→ **Saved data entries**

>>

(* ===== verification/CpuInfo.v ===== *)
(** * CPU capabilities: src/ottery_cpuinfo.c *)
From S2P Require Import Prelude Words Memory Internal Os.
Local Open Scope Z_scope.

(** ** The machine, and how it executes cpuid *)

Section Machine.
Context (defined : cpu_macro -> bool).

Definition X86_32 : bool := defined i386 || defined __i386 || defined __M_IX86 || defined _M_IX86.
Definition X86_64 : bool := negb X86_32 && (defined __x86_64 || defined _M_AMD64).
Definition X86 : bool := X86_32 || X86_64.
Definition ARM : bool := defined __arm__ || defined _M_ARM.

(** The registers the assembly names: the four of cpuid, and the one the
    compiler chooses for operand 1. *)
Record cpu_regs := mk_cpu_regs { eax : Z; ebx : Z; ecx : Z; edx : Z; operand1 : Z }.

Context {W : Type} {OS0 : OS W}.

(** The instruction: the leaf is in eax. *)
Definition cpuid_insn (w : W) (r : cpu_regs) : cpu_regs :=
  let '(a, b, c, d) := os_cpuid (eax r) w in mk_cpu_regs a b c d (operand1 r).

Definition xchgl_ebx_operand1 (r : cpu_regs) : cpu_regs :=
  mk_cpu_regs (eax r) (operand1 r) (ecx r) (edx r) (ebx r).

Definition load_eax (index : Z) (r : cpu_regs) : cpu_regs :=
  mk_cpu_regs index (ebx r) (ecx r) (edx r) (operand1 r).

(** [cpuid(index, regs)], from the registers [r]: what it stores and the
    registers it leaves. [ebx_free] is the compiler's choice, where ebx is not
    reserved, of ebx itself for operand 1. *)
Definition cpuid (ebx_free : bool) (w : W) (index : Z) (r : cpu_regs) : (Z * Z * Z * Z) * cpu_regs :=
  if defined _MSC_VER then (os_cpuid index w, r)
  else if X86_64 then
    let r := cpuid_insn w (load_eax index r) in ((eax r, ebx r, ecx r, edx r), r)
  else if ebx_free then
    let r := cpuid_insn w (load_eax index r) in ((eax r, ebx r, ecx r, edx r), r)
  else
    let r := xchgl_ebx_operand1 (cpuid_insn w (xchgl_ebx_operand1 (load_eax index r))) in
    ((eax r, operand1 r, ecx r, edx r), r).

(** However it is executed, the result is that of the instruction. *)
Lemma cpuid_result ebx_free w index r : fst (cpuid ebx_free w index r) = os_cpuid index w.
Proof.
  unfold cpuid, cpuid_insn, xchgl_ebx_operand1, load_eax. cbn [eax ebx ecx edx operand1].
  destruct (os_cpuid index w) as [[[a b] c] d]. by destruct (defined _MSC_VER), X86_64, ebx_free.
Qed.

(** The 32-bit sequence leaves ebx, the register of position-independent code,
    as it found it. *)
Lemma cpuid_keeps_ebx w index r :
  X86_64 = false -> ebx (snd (cpuid false w index r)) = ebx r.
Proof.
  intros Hx. unfold cpuid, cpuid_insn, xchgl_ebx_operand1, load_eax. rewrite Hx.
  cbn [eax ebx ecx edx operand1]. destruct (os_cpuid index w) as [[[a b] c] d].
  by destruct (defined _MSC_VER).
Qed.

End Machine.

(** ** Capabilities *)

Section CpuInfo.
Context {W : Type} {OS0 : OS W} {PL : Platform}.

Definition ottery_disable_cpu_capabilities_ (disable : Z) : M W unit := fun s =>
  Ret (tt, mk_process (world s) (Z.lor (disabled_cpu_capabilities s) disable)
             (ottery_fatal_handler s)).

(** The capabilities of the CPU, whatever has been disabled. *)
Definition cpu_capabilities (w : W) : Z :=
  if X86 plat_defined then
    let '(_, _, ecx, edx) := os_cpuid 1 w in
    let cap := 0 in
    let cap := if negb (Z.land edx (Z.shiftl 1 26) =? 0) then Z.lor cap OTTERY_CPUCAP_SIMD else cap in
    let cap := if negb (Z.land ecx (Z.shiftl 1 9) =? 0) then Z.lor cap OTTERY_CPUCAP_SSSE3 else cap in
    let cap := if negb (Z.land ecx (Z.shiftl 1 25) =? 0) then Z.lor cap OTTERY_CPUCAP_AES else cap in
    if negb (Z.land ecx (Z.shiftl 1 30) =? 0) then Z.lor cap OTTERY_CPUCAP_RAND else cap
  else OTTERY_CPUCAP_SIMD.

Definition ottery_get_cpu_capabilities_ : M W Z :=
  gets (fun s => Z.ldiff (cpu_capabilities (world s)) (disabled_cpu_capabilities s)).

End CpuInfo.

<<

→ **What to produce**
Scan the entries above for the word "Definition" and collect each line holding it.

→ **Expected answer**
Definition X86_32 : bool := defined i386 || defined __i386 || defined __M_IX86 || defined _M_IX86.
Definition X86_64 : bool := negb X86_32 && (defined __x86_64 || defined _M_AMD64).
Definition X86 : bool := X86_32 || X86_64.
Definition ARM : bool := defined __arm__ || defined _M_ARM.
Definition cpuid_insn (w : W) (r : cpu_regs) : cpu_regs :=
Definition xchgl_ebx_operand1 (r : cpu_regs) : cpu_regs :=
Definition load_eax (index : Z) (r : cpu_regs) : cpu_regs :=
Definition cpuid (ebx_free : bool) (w : W) (index : Z) (r : cpu_regs) : (Z * Z * Z * Z) * cpu_regs :=
Definition ottery_disable_cpu_capabilities_ (disable : Z) : M W unit := fun s =>
Definition cpu_capabilities (w : W) : Z :=
Definition ottery_get_cpu_capabilities_ : M W Z :=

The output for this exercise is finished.